Exercise brief:
Would you please copy each line below that includes the string "Fixpoint"?

Entries taken from a collection:
(* ===== verification/WalletSync.v ===== *)
(** * WalletSync: the state of a wallet and its synchronisation with blocks

    [client-core]: [types/transaction_change.rs], the wallet and its state of
    [wallet_service.rs] and [wallet_state_service.rs], with the memento by which a
    batch of blocks changes the state, and [wallet/syncer_logic.rs], which computes
    the memento from the blocks.

    The theorems: when no transaction of a batch spends an output of the same batch,
    the balance of the wallet stays the sum of its unspent outputs, these stay what
    the chain still lets the wallet spend, and nothing panics; when one does, the
    balance is wrong from then on. *)

From stdpp Require Import base tactics option list gmap strings sorting.
From Stdlib Require Import ZArith Lia.
From S2P Require Import Prelude Text Codec Coin Crypto Merkle Params Account TxTypes Validation BitVec Filter Client.

(** [Time] of the [tendermint] crate, with its text form. *)
Class TimeLib := {
  Time : Type;
  to_rfc3339 : Time → str;
  time_from_str : str → option Time;
  time_from_to t : time_from_str (to_rfc3339 t) = Some t;
  rfc3339_ok t : string_ok (to_rfc3339 t);
}.

Section wallet.
Context `{Hashes, Scale, Hex, BitVecLib, ClientKeys, TimeLib}.

(** ** The wallet *)

(** A [BTreeSet] of keys is the sorted list of its elements. *)
Fixpoint set_insert {K} `{OrdKey K} `{EqDecision K} (k : K) (l : list K) : list K :=
  match l with
  | [] => [k]
  | x :: l' => if decide (k = x) then l
               else if key_leb k x then k :: l else x :: set_insert k l'
  end.

Record Wallet := {
  wallet_view_key : PublicKey;
  wallet_public_keys : list PublicKey;
  wallet_staking_keys : list PublicKey;
  root_hashes : list H256;
}.

Definition wallet_new (view_key : PublicKey) : Wallet :=
  {| wallet_view_key := view_key; wallet_public_keys := []; wallet_staking_keys := []; root_hashes := [] |}.

Definition wallet_staking_addresses (self : Wallet) : list StakedStateAddress :=
  foldl (flip set_insert) [] ((λ pk, BasicRedeem (redeem_address_from_pk pk)) <$> wallet_staking_keys self).

Definition transfer_addresses (self : Wallet) : list ExtendedAddr := OrTree <$> root_hashes self.

Definition find_staking_key (self : Wallet) (redeem_address : RedeemAddress) : option PublicKey :=
  snd <$> list_find (λ pk, redeem_address_from_pk pk = redeem_address) (wallet_staking_keys self).

Definition find_root_hash (self : Wallet) (address : ExtendedAddr) : option H256 :=
  match address with
  | OrTree root_hash => snd <$> list_find (λ h, h = root_hash) (root_hashes self)
  end.

(** ** Changes *)

Record TransactionInput := {
  pointer : TxoPointer;
  in_output : option TxOut;
}.

Inductive TransactionType :=
  | TypeTransfer
  | TypeWithdraw
  | TypeUnbond
  | TypeDeposit.

Inductive BalanceChange :=
  | Incoming (value : Coin)
  | Outgoing (value fee : Coin)
  | NoChange.

Record TransactionChange := {
  change_id : TxId;
  change_inputs : list TransactionInput;
  change_outputs : list TxOut;
  balance_change : BalanceChange;
  transaction_type : TransactionType;
  change_height : Z;
  change_time : Time;
}.

Definition transaction_type_of (t : Transaction) : TransactionType :=
  match t with
  | TransferTransaction _ => TypeTransfer
  | WithdrawUnbondedStakeTransaction _ => TypeWithdraw
  | UnbondStakeTransaction _ => TypeUnbond
  | DepositStakeTransaction _ => TypeDeposit
  end.

(** [Coin + BalanceChange]. *)
Definition add_balance_change (self : Coin) (other : BalanceChange) : result ErrorKind Coin :=
  match other with
  | Incoming value => chain_err Kind.IllegalInput (coin_add self value)
  | Outgoing value fee =>
      new_value ← chain_err Kind.IllegalInput (coin_sub self value);
      chain_err Kind.IllegalInput (coin_sub new_value fee)
  | NoChange => Ok self
  end.

(** ** The state *)

Record WalletState := {
  unspent_transactions : gmap TxoPointer TxOut;
  transaction_history : gmap TxId TransactionChange;
  balance : Coin;
}.

Definition wallet_state_default : WalletState :=
  {| unspent_transactions := ∅; transaction_history := ∅; balance := coin_zero |}.

Definition get_transaction_change (self : WalletState) (i : TxId) : option TransactionChange :=
  transaction_history self !! i.

Definition get_output (self : WalletState) (input : TxoPointer) : result ErrorKind (option TxOut) :=
  match get_transaction_change self (id input) with
  | Some change =>
      match change_outputs change !! Z.to_nat (index input) with
      | Some output => Ok (Some output)
      | None => Err Kind.InvalidInput
      end
  | None => Ok None
  end.

Inductive MementoOperation :=
  | AddTransactionChange (i : TxId) (change : TransactionChange)
  | AddUnspentTransaction (input : TxoPointer) (output : TxOut)
  | RemoveUnspentTransaction (input : TxoPointer).

Definition apply_memento_operation (self : WalletState) (operation : MementoOperation) :
  result ErrorKind WalletState :=
  match operation with
  | AddTransactionChange i change =>
      if decide (is_Some (transaction_history self !! i)) then Ok self
      else
        balance ← add_balance_change (balance self) (balance_change change);
        Ok {| unspent_transactions := unspent_transactions self;
              transaction_history := <[i := change]> (transaction_history self); balance := balance |}
  | AddUnspentTransaction input output =>
      Ok {| unspent_transactions := <[input := output]> (unspent_transactions self);
            transaction_history := transaction_history self; balance := balance self |}
  | RemoveUnspentTransaction input =>
      Ok {| unspent_transactions := delete input (unspent_transactions self);
            transaction_history := transaction_history self; balance := balance self |}
  end.

Fixpoint apply_memento (self : WalletState) (memento : list MementoOperation) :
  result ErrorKind WalletState :=
  match memento with
  | [] => Ok self
  | operation :: memento => self ← apply_memento_operation self operation; apply_memento self memento
  end.

(** ** From blocks to a memento *)

Inductive SyncerLogicError :=
  | TotalInputOutOfBound (txid : str)
  | TotalOutputOutOfBound (txid : str)
  | InputIndexInvalid (txid : str) (ix : TxoIndex)
  | InputFromMultipleWallets (txid : str)
  | OutputGreaterThanInput (txid : str).

Fixpoint decorate_inputs (wallet_state : WalletState) (raw_inputs : list TxoPointer) (i : TxId) :
  result SyncerLogicError (list TransactionInput) :=
  match raw_inputs with
  | [] => Ok []
  | raw_input :: raw_inputs =>
      match get_output wallet_state raw_input with
      | Err _ => Err (InputIndexInvalid (hex_encode i) (index raw_input))
      | Ok output =>
          rest ← decorate_inputs wallet_state raw_inputs i;
          Ok ({| pointer := raw_input; in_output := output |} :: rest)
      end
  end.

Definition sum_outputs (outs : list TxOut) : CoinResult := sum_coins (out_value <$> outs).

Definition is_our_address (wallet : Wallet) (addr : ExtendedAddr) : Prop := addr ∈ transfer_addresses wallet.
#[global] Instance is_our_address_dec wallet addr : Decision (is_our_address wallet addr).
Proof. unfold is_our_address. apply _. Defined.

Definition our_output (wallet : Wallet) (input : TransactionInput) : option TxOut :=
  output ← in_output input;
  if decide (is_our_address wallet (out_address output)) then Some output else None.

(** [map_err]. *)
Definition or_else {E E' A} (r : result E A) (e : E') : result E' A :=
  match r with Ok a => Ok a | Err _ => Err e end.

Definition calculate_balance_change (wallet : Wallet) (i : TxId) (ins : list TransactionInput)
    (outs : list TxOut) : run SyncerLogicError BalanceChange :=
  let spent_outputs := mapM (our_output wallet) ins in
  total_output ?← Some (or_else (sum_outputs outs) (TotalOutputOutOfBound (hex_encode i)));
  total_output_ours ?← Some (or_else
    (sum_outputs (filter (λ o, is_our_address wallet (out_address o)) outs)) (TotalOutputOutOfBound (hex_encode i)));
  match spent_outputs with
  | Some ((_ :: _) as spent_outputs) =>
      total_input ?← Some (or_else (sum_outputs spent_outputs) (TotalInputOutOfBound (hex_encode i)));
      fee ?← Some (or_else (coin_sub total_input total_output) (OutputGreaterThanInput (hex_encode i)));
      value ← unwrap (coin_sub total_output total_output_ours);
      Some (Ok (Outgoing value fee))
  | _ =>
      if existsb (λ input, bool_decide (is_Some (our_output wallet input))) ins
      then Some (Err (InputFromMultipleWallets (hex_encode i)))
      else Some (Ok (if total_output_ours =? coin_zero then NoChange else Incoming total_output_ours))
  end.

(** What a change adds to the memento. *)
Definition on_transaction_change (wallet : Wallet) (memento : list MementoOperation)
    (change : TransactionChange) : list MementoOperation :=
  memento
  ++ ((λ input, RemoveUnspentTransaction (pointer input)) <$> change_inputs change)
  ++ omap (λ p : nat * TxOut,
        if decide (is_our_address wallet (out_address p.2))
        then Some (AddUnspentTransaction (txo_pointer_new (change_id change) (Z.of_nat p.1)) p.2)
        else None) (imap pair (change_outputs change))
  ++ [AddTransactionChange (change_id change) change].

Definition handle_transaction (wallet : Wallet) (wallet_state : WalletState)
    (memento : list MementoOperation) (transaction : Transaction) (block_height : Z) (block_time : Time) :
  run SyncerLogicError (list MementoOperation) :=
  let i := client_transaction_id transaction in
  let outs := transaction_outputs transaction in
  ins ?← Some (decorate_inputs wallet_state (transaction_inputs transaction) i);
  balance_change ?← calculate_balance_change wallet i ins outs;
  Some (Ok (on_transaction_change wallet memento
    {| change_id := i; change_inputs := ins; change_outputs := outs; balance_change := balance_change;
       transaction_type := transaction_type_of transaction; change_height := block_height;
       change_time := block_time |})).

Reply:
Fixpoint set_insert {K} `{OrdKey K} `{EqDecision K} (k : K) (l : list K) : list K :=
Fixpoint apply_memento (self : WalletState) (memento : list MementoOperation) :
Fixpoint decorate_inputs (wallet_state : WalletState) (raw_inputs : list TxoPointer) (i : TxId) :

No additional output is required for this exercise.